## PROBLEM TO SOLVE
Give again exactly the lines that stretch from the one with "destruct (update_driver j _ ct); reflexivity." to the end of the data below, including both of those lines and nothing else.

## SUPPLIED MATERIAL

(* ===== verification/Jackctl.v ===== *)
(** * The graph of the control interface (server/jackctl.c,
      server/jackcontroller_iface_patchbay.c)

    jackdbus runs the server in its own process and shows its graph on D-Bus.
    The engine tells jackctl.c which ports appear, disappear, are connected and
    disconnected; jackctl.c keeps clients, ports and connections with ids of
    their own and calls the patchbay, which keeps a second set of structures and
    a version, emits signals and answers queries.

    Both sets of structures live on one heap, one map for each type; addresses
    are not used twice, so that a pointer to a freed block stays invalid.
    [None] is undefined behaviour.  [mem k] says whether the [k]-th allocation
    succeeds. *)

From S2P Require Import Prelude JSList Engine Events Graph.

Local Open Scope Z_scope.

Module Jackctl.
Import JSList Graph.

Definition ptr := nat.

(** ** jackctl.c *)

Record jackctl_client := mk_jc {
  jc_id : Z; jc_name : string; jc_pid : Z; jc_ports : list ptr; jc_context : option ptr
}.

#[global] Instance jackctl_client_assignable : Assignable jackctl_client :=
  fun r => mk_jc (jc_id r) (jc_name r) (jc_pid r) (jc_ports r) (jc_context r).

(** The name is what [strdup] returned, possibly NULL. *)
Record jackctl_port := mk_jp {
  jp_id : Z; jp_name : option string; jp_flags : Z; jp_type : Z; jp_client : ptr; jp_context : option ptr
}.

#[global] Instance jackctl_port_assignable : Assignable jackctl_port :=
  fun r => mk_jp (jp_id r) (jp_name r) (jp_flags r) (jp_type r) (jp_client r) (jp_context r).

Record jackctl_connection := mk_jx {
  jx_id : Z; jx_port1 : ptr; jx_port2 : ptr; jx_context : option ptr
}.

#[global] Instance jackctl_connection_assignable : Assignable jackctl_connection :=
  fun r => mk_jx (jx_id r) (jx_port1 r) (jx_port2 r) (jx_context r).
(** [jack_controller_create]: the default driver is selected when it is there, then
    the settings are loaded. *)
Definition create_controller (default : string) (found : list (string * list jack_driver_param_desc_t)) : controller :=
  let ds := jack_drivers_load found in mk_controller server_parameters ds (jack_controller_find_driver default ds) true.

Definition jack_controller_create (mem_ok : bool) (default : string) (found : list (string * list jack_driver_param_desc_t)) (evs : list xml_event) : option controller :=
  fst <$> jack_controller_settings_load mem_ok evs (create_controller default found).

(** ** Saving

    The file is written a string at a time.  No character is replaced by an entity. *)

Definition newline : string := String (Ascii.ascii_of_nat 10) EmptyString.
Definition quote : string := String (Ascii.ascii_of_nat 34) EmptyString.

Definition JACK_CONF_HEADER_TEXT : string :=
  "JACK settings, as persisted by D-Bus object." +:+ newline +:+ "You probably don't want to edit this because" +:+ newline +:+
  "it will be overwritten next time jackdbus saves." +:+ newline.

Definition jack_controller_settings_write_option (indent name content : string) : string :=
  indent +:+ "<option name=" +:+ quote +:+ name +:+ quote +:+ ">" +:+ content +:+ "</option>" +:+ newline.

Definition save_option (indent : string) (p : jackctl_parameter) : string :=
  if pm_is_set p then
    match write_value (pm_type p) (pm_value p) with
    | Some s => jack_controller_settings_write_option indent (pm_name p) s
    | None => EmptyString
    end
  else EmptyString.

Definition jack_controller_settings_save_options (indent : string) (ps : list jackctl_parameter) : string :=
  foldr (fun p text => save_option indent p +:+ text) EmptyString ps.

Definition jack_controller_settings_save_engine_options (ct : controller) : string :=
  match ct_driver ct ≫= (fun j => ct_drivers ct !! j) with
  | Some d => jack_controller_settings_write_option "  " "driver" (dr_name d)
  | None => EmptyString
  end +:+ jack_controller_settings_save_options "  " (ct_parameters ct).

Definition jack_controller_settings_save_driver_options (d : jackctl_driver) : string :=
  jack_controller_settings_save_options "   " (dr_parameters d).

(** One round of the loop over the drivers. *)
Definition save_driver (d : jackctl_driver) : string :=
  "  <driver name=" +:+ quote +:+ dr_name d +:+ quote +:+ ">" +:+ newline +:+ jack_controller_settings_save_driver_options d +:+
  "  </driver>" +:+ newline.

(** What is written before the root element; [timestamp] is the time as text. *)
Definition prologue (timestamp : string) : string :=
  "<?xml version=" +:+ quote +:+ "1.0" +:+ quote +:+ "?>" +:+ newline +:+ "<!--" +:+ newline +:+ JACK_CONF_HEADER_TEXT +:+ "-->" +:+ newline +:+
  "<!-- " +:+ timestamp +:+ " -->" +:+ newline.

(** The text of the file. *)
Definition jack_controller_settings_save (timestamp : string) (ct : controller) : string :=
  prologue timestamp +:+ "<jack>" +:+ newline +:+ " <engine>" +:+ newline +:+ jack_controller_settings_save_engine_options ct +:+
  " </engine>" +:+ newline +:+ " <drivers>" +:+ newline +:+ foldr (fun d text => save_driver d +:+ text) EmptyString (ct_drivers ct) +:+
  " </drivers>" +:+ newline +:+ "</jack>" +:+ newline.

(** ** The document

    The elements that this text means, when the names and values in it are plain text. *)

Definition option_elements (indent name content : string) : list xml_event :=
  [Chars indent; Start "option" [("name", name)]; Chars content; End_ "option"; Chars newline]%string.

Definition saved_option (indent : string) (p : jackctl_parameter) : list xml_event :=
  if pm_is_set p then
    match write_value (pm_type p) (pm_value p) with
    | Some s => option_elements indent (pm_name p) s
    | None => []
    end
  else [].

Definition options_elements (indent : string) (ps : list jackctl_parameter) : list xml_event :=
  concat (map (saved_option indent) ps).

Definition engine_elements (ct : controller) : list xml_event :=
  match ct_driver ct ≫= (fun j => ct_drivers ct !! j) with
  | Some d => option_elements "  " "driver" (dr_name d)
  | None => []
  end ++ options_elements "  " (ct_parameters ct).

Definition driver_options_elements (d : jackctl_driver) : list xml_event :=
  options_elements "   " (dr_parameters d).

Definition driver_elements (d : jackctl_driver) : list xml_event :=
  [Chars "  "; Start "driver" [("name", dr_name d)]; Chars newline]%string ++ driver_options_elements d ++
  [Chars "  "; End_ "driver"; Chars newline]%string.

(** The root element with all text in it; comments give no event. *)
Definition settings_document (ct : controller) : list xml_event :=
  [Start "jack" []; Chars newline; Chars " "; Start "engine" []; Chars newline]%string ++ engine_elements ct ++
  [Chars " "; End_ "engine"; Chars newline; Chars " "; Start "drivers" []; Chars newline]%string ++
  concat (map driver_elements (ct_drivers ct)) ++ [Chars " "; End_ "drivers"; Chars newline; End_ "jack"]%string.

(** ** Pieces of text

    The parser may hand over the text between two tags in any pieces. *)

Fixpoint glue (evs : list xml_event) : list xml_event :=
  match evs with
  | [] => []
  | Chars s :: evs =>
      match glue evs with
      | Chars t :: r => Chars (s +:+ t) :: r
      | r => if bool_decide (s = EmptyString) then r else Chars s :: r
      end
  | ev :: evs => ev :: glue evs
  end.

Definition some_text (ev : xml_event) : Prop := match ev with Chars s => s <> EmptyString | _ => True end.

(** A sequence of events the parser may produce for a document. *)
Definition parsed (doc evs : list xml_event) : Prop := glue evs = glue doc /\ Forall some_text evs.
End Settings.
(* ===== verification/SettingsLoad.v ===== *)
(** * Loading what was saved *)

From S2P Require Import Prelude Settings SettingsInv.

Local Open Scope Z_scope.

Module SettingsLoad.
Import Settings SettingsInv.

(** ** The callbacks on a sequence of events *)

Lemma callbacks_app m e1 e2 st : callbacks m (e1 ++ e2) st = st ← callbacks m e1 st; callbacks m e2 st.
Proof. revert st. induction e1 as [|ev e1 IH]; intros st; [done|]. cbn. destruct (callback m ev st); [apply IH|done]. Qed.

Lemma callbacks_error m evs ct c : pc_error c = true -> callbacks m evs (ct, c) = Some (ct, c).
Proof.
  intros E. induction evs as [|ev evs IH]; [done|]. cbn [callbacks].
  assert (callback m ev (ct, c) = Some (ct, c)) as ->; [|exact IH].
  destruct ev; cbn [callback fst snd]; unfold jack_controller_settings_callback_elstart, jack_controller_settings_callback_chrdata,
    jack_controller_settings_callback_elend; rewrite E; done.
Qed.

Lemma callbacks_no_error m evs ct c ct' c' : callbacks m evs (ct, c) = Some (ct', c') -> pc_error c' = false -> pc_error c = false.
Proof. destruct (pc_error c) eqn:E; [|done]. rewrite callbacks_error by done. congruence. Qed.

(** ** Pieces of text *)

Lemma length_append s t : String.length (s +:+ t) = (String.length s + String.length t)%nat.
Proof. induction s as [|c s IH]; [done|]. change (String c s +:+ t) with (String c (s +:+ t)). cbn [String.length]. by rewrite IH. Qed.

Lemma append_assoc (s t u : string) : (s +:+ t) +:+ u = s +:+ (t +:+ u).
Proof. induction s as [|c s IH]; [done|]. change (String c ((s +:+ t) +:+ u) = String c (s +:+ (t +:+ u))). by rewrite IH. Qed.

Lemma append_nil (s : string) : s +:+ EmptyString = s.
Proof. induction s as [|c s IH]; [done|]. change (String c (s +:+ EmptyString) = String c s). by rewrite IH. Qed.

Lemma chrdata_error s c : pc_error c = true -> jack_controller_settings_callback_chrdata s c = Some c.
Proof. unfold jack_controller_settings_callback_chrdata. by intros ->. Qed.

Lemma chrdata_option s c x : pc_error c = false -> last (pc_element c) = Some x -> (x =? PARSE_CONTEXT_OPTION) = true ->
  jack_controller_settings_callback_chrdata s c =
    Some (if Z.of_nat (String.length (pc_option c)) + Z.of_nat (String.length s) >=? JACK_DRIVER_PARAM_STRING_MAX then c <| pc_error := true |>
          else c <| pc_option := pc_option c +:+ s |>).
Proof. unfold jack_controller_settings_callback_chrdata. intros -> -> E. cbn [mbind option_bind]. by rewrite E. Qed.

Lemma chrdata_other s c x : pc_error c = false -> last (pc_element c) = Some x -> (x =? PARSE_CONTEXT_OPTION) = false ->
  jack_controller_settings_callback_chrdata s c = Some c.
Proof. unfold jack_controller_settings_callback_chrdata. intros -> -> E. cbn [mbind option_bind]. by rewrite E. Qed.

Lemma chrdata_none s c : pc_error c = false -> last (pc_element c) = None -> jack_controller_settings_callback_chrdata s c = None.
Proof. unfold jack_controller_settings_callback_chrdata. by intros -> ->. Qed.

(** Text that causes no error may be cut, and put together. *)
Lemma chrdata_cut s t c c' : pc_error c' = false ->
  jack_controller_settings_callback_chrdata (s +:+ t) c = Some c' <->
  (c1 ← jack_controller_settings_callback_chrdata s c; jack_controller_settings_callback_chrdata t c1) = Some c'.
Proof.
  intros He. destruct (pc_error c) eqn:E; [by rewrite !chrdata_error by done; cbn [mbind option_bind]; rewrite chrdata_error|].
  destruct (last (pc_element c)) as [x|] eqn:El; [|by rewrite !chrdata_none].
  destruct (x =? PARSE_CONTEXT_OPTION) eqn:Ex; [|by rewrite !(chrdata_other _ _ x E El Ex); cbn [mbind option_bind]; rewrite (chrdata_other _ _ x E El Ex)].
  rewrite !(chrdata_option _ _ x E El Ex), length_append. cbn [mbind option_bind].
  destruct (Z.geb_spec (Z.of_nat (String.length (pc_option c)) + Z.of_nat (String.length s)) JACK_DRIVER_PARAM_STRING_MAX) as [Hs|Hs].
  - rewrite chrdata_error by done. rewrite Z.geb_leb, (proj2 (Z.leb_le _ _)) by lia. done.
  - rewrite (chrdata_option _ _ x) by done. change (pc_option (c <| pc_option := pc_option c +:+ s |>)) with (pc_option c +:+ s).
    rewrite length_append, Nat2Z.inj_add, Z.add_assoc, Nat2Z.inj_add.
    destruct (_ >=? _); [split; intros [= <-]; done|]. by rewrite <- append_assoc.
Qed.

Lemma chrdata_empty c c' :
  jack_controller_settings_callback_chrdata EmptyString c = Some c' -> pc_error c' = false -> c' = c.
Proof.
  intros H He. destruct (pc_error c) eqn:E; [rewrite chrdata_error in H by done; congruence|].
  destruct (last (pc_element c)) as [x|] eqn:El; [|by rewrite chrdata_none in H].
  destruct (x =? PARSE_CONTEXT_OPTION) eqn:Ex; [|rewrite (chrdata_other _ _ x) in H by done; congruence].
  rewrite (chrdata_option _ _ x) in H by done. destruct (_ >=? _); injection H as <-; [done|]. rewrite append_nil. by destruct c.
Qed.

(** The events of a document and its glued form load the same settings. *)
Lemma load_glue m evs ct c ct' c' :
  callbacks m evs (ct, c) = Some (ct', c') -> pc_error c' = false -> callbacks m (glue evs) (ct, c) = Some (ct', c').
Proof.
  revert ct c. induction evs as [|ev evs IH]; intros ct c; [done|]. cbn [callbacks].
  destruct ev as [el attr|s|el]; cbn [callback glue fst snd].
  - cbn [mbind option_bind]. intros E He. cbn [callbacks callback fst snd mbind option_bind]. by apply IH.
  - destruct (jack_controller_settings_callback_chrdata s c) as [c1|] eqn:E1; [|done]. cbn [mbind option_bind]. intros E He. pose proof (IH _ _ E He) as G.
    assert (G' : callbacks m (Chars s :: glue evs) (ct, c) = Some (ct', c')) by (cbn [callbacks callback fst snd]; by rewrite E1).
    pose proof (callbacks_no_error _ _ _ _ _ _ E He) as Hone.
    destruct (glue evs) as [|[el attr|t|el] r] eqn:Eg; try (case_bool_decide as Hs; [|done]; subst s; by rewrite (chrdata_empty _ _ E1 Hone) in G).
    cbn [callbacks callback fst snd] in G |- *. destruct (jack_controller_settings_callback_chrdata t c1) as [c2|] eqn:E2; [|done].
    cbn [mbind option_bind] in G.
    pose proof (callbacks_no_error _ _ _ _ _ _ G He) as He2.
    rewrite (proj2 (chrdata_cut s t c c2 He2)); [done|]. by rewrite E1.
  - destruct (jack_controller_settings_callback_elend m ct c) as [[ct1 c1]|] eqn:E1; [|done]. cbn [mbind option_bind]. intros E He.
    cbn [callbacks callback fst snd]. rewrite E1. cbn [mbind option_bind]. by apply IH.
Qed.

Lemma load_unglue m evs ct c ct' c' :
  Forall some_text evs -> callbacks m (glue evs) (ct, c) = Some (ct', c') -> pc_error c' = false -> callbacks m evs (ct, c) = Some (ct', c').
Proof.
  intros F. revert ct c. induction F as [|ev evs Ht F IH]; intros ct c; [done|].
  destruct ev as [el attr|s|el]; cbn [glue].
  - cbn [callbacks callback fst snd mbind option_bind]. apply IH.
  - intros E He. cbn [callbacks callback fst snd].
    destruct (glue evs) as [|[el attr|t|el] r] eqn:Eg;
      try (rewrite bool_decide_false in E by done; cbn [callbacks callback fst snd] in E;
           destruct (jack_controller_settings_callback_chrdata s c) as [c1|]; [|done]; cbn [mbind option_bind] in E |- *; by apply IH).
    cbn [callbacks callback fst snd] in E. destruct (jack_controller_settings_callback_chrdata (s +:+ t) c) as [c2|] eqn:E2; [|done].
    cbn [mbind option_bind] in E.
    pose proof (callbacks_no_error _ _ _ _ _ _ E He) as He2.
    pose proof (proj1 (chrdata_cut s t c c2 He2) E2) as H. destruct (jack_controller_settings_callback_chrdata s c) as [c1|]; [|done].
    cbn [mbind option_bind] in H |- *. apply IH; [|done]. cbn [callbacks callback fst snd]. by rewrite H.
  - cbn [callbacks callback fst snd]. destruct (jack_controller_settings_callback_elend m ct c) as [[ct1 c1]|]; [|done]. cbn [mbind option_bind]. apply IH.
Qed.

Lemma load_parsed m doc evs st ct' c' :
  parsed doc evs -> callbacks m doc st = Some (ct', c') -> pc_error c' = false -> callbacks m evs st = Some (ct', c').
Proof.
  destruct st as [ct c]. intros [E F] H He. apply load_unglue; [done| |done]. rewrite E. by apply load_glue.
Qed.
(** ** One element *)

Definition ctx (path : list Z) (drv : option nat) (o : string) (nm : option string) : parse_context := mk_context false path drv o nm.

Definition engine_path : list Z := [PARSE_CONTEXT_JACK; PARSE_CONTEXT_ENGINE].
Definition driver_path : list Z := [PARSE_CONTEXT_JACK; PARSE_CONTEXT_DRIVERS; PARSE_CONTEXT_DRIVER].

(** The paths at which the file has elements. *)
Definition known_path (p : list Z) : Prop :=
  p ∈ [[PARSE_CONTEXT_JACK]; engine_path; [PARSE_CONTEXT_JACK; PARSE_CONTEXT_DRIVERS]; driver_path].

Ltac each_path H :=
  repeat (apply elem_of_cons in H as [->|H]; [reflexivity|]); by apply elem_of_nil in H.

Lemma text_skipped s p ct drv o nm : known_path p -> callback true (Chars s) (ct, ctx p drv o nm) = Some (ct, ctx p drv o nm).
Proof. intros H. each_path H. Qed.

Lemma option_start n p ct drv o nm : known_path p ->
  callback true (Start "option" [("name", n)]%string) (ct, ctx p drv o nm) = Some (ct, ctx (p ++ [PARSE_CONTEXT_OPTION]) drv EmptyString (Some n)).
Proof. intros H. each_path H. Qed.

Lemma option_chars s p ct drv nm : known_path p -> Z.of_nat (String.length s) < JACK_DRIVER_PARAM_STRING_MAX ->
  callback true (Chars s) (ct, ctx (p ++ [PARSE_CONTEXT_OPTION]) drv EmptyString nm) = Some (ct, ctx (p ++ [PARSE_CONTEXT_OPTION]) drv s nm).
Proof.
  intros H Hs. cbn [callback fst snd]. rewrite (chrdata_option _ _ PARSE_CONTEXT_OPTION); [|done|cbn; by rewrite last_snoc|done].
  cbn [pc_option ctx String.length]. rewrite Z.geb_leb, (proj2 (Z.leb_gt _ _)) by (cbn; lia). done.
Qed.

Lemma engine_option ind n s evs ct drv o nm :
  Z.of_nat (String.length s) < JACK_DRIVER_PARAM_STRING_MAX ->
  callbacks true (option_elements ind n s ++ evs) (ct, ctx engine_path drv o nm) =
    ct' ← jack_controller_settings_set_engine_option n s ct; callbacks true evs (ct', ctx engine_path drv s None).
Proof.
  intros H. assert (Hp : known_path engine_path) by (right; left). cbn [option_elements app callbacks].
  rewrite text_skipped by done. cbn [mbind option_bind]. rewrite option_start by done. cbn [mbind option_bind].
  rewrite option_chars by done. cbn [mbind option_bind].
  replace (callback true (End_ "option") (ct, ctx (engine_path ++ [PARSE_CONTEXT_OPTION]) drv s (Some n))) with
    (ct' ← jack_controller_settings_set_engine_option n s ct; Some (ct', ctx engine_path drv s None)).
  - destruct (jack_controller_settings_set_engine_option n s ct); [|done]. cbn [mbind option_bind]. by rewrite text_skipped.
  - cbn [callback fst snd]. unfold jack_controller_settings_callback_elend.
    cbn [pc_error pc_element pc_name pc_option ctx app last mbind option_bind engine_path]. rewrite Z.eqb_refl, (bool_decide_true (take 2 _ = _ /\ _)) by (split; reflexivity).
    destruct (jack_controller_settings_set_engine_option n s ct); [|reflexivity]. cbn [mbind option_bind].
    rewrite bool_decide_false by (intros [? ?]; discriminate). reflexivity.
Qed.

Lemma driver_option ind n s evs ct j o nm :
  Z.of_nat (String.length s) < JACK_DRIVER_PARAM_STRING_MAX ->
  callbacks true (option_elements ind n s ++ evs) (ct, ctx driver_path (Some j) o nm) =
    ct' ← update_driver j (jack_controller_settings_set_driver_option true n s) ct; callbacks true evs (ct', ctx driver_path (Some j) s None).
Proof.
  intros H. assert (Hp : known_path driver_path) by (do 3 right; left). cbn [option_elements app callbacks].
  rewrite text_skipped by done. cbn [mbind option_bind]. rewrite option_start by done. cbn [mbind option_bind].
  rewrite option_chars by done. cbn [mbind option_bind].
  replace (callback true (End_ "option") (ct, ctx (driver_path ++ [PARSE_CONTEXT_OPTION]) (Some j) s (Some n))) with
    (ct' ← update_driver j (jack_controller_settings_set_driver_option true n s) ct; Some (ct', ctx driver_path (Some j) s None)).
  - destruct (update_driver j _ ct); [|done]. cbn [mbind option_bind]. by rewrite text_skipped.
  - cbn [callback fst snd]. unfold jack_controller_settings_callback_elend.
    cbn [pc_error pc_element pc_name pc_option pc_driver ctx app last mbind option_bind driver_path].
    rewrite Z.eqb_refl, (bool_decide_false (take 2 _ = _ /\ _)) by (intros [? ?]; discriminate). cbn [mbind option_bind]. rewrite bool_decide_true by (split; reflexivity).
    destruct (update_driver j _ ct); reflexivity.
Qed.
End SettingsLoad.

## YOUR SOLUTION
    destruct (update_driver j _ ct); reflexivity.
Qed.
End SettingsLoad.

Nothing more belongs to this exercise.